> **YOUR ASSIGNMENT**
Hunt through the lines below for the string "sources" and copy each one that has it.

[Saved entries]
▬▬▬▬▬▬
(** ** Asynchronous functions over the database *)

Definition M (A : Type) : Type := Db → (Error + A) * Db.

Definition ret {A} (a : A) : M A := λ db, (inr a, db).

Definition throw {A} (e : Error) : M A := λ db, (inl e, db).

Definition bind {A B} (m : M A) (k : A → M B) : M B :=
  λ db, match m db with
        | (inl e, db') => (inl e, db')
        | (inr a, db') => k a db'
        end.

Notation "'await' x ← m ; k" := (bind m (λ x, k))
  (at level 10, x binder, m at level 100, k at level 200,
   format "'await'  x  ←  m ;  '/' k").

(** ** Transactions

    Inside [db.runTransaction] every [transaction.get] reads the snapshot the
    transaction started from and every [transaction.set] is buffered; the
    writes are applied together when the body returns, and none is applied
    when it throws. *)

Inductive Write :=
  | SetReservation (id : string) (data : ReservationDoc)
  | MergeSlotLock (key : string) (reservationId : string) (at_ : Date).

Definition Tx (A : Type) : Type := Db → list Write → (Error + A) * list Write.

Definition tx_throw {A} (e : Error) : Tx A := λ _ ws, (inl e, ws).

Definition tx_bind {A B} (m : Tx A) (k : A → Tx B) : Tx B :=
  λ snap ws, match m snap ws with
             | (inl e, ws') => (inl e, ws')
             | (inr a, ws') => k a snap ws'
             end.

Definition tx_set (w : Write) : Tx unit := λ _ ws, (inr tt, ws ++ [w]).

Notation "'within' x ← m ; k" := (tx_bind m (λ x, k))
  (at level 10, x binder, m at level 100, k at level 200,
   format "'within'  x  ←  m ;  '/' k").

(** [set(ref, data)] replaces the document; [set(ref, data, {merge: true})]
    on a slot lock overwrites the two fields it names. *)
Definition applyWrite (db : Db) (w : Write) : Db :=
  match w with
  | SetReservation id data =>
      mkDb (<[id := data]> (reservations db)) (slotLocks db)
           (blockedDates db) (settings db)
  | MergeSlotLock key rid at_ =>
      mkDb (reservations db)
           (<[key := mkSlotLockDoc (Some rid) (Some at_)]> (slotLocks db))
           (blockedDates db) (settings db)
  end.

Definition runTransaction {A} (body : Tx A) : M A :=
  λ db, match body db [] with
        | (inl e, _) => (inl e, db)
        | (inr a, ws) => (inr a, fold_left applyWrite ws db)
        end.

(** A read made with a plain [await] inside the transaction body. It does
    not go through the transaction; in a transaction that runs alone the
    database it sees is the one the snapshot was taken of. What it sees when
    calls run at the same time is the store of the moment, see [answer]. *)
Definition tx_await {A} (m : M A) : Tx A := λ snap ws, (fst (m snap), ws).

(** ** Queries on the [reservations] collection

    A query is the list of its [where] clauses; [get()] returns the documents
    that satisfy all of them. *)

Definition Clause := ReservationDoc → bool.

Definition whereDateGe (d : Date) : Clause := λ doc, bool_decide (d ≤ date doc).
Definition whereDateLe (d : Date) : Clause := λ doc, bool_decide (date doc ≤ d).
Definition whereTimeEq (t : string) : Clause := λ doc, bool_decide (time doc = t).
Definition whereSeatingTypeEq (s : SeatingType) : Clause :=
  λ doc, bool_decide (seatingType doc = s).
Definition whereStatusEq (s : ReservationStatus) : Clause :=
  λ doc, bool_decide (status doc = s).
Definition whereStatusIn (l : list ReservationStatus) : Clause :=
  λ doc, bool_decide (status doc ∈ l).
Definition whereEmailEq (e : string) : Clause := λ doc, bool_decide (email doc = e).

Definition satisfies (q : list Clause) (doc : ReservationDoc) : bool :=
  forallb (λ clause, clause doc) q.

Definition docsOf (q : list Clause) (coll : gmap string ReservationDoc)
  : list (string * ReservationDoc) :=
  List.filter (λ d, satisfies q (snd d)) (map_to_list coll).

Definition queryGet (q : list Clause) : M (list (string * ReservationDoc)) :=
  λ db, (inr (docsOf q (reservations db)), db).

Definition tx_queryGet (q : list Clause) : Tx (list (string * ReservationDoc)) :=
  λ snap ws, (inr (docsOf q (reservations snap)), ws).

(** [docs.reduce((sum, doc) => sum + (doc.data().partySize || 0), 0)] *)
Definition sumPartySizes (docs : list (string * ReservationDoc)) : Z :=
  fold_left (λ sum doc, sum + orZero (partySize (snd doc))) docs 0.

(** ** Date helpers *)

Definition msPerDay : Z := 86400000.
Definition msPerHour : Z := 3600000.

(** Modelled from the spec: [getStartOfDay] of [@/utils/dates] is not in the
    sources. A date is a calendar date with the time of day stripped; the
    start of its day is the first millisecond of that day. *)
Definition getStartOfDay (d : Date) : Date := d - d `mod` msPerDay.

(** Modelled from the spec: [getEndOfDay] of [@/utils/dates] is not in the
    sources; the last millisecond of the day of [d]. *)
Definition getEndOfDay (d : Date) : Date := getStartOfDay d + (msPerDay - 1).

(** Modelled from the spec: [formatDateKey] of [@/utils/dates] is not in the
    sources. The date key is a canonical string form of the calendar date,
    without time of day: here the decimal numeral of the day number. *)
Definition formatDateKey (d : Date) : string := pretty (d `div` msPerDay).

(** Modelled from the spec: [getHoursBetween] of [@/utils/dates] is not in the
    sources; the hours from the first instant to the second, as a fraction. *)
Definition getHoursBetween (from to : Date) : Q := Qmake (to - from) 3600000.

(** ** Local time

    [setHours] and [setDate] work on the fields a date has in the local time
    of the server, which is taken at a fixed offset from UTC: local time is
    [tz] milliseconds ahead. *)

(** [d.setHours(0, 0, 0, 0)]: the first millisecond of the local day of [d]. *)
Definition setHoursMidnight (tz : Z) (d : Date) : Date :=
  d - (d + tz) `mod` msPerDay.

(** [d.setHours(23, 59, 59, 999)]: the last millisecond of the local day. *)
Definition setHoursEndOfDay (tz : Z) (d : Date) : Date :=
  d - (d + tz) `mod` msPerDay + (msPerDay - 1).

(** [d.setDate(d.getDate() + 1)]: the same local time on the next day. *)
Definition setDateNextDay (d : Date) : Date := d + msPerDay.

(** ** Settings provider *)

(** Modelled from the spec: [getSettings] of [settings.service] is not in the
    sources; it supplies the operating parameters. *)
Definition getSettings : M Settings := λ db, (inr (settings db), db).

(** Modelled from the spec: [getCapacity] of [settings.service] is not in the
    sources; the total capacity per slot of a seating category. *)
Definition getCapacity (seatingType : SeatingType) : M Z :=
  await settings ← getSettings;
  ret (match seatingType with
       | indoor => capacityIndoor settings
       | balcony => capacityBalcony settings
       end).

(** Modelled from the spec: [getCancellationWindow] of [settings.service] is
    not in the sources; the configured cancellation-window hours. *)
Definition getCancellationWindow : M Z :=
  await settings ← getSettings;
  ret (cancellationWindowHours settings).

(** [db.collection('blocked-dates').doc(dateKey).get()] *)
Definition getBlockedDate (dateKey : string) : M (option BlockedDateDoc) :=
  λ db, (inr (blockedDates db !! dateKey), db).

(** Modelled from the spec: [isDateWithinBookingWindow] of [settings.service]
    is not in the sources. The booking window is the allowed range of future
    dates, from today to [maxAdvanceBookingDays] days ahead; a date with a
    blocked-date record is closed for bookings, and the spec puts the failure
    of [create] on such a date under this validation, the only one
    [createReservation] makes of its date. *)
Definition isDateWithinBookingWindow (now : Date) (d : Date) : M bool :=
  await settings ← getSettings;
  await blockedDoc ← getBlockedDate (formatDateKey d);
  ret (bool_decide (getStartOfDay now ≤ d
                    ∧ d ≤ getEndOfDay (now + maxAdvanceBookingDays settings * msPerDay))
       && match blockedDoc with
          | Some _ => false
          | None => true
          end).

(** ** availability.service *)

(** Calculate availability for a specific time slot. *)
Definition calculateSlotAvailability
    (date : Date) (time : string) (seatingType : SeatingType)
  : M AvailabilityResult :=
  await totalCapacity ← getCapacity seatingType;
  let startOfDay := getStartOfDay date in
  let endOfDay := getEndOfDay date in
  await reservationsSnapshot ← queryGet
    [ whereDateGe startOfDay; whereDateLe endOfDay; whereTimeEq time;
      whereSeatingTypeEq seatingType;
      whereStatusIn [confirmed; pending; seated] ];
  let bookedCount := sumPartySizes reservationsSnapshot in
  let remainingCapacity := Z.max 0 (totalCapacity - bookedCount) in
  ret {| available := bool_decide (remainingCapacity > 0);
         remainingCapacity := remainingCapacity;
         totalCapacity := totalCapacity;
         bookedCount := bookedCount |}.

(** Check if a specific slot can accommodate a party size. *)
Definition checkSlotAvailability
    (date : Date) (time : string) (seatingType : SeatingType) (partySize : Z)
  : M (AvailabilityResult * bool) :=
  await availability ← calculateSlotAvailability date time seatingType;
  ret (availability, bool_decide (remainingCapacity availability >= partySize)).

(** [Promise.all] over a list of promises. *)
Fixpoint promiseAll {A} (ps : list (M A)) : M (list A) :=
  match ps with
  | [] => ret []
  | p :: ps' =>
      await x ← p;
      await xs ← promiseAll ps';
      ret (x :: xs)
  end.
▬▬▬▬▬▬
> **ANSWER SPACE**
    sources. A date is a calendar date with the time of day stripped; the
    sources; the last millisecond of the day of [d]. *)
    sources. The date key is a canonical string form of the calendar date,
    sources; the hours from the first instant to the second, as a fraction. *)
    sources; it supplies the operating parameters. *)
    sources; the total capacity per slot of a seating category. *)
    not in the sources; the configured cancellation-window hours. *)
    is not in the sources. The booking window is the allowed range of future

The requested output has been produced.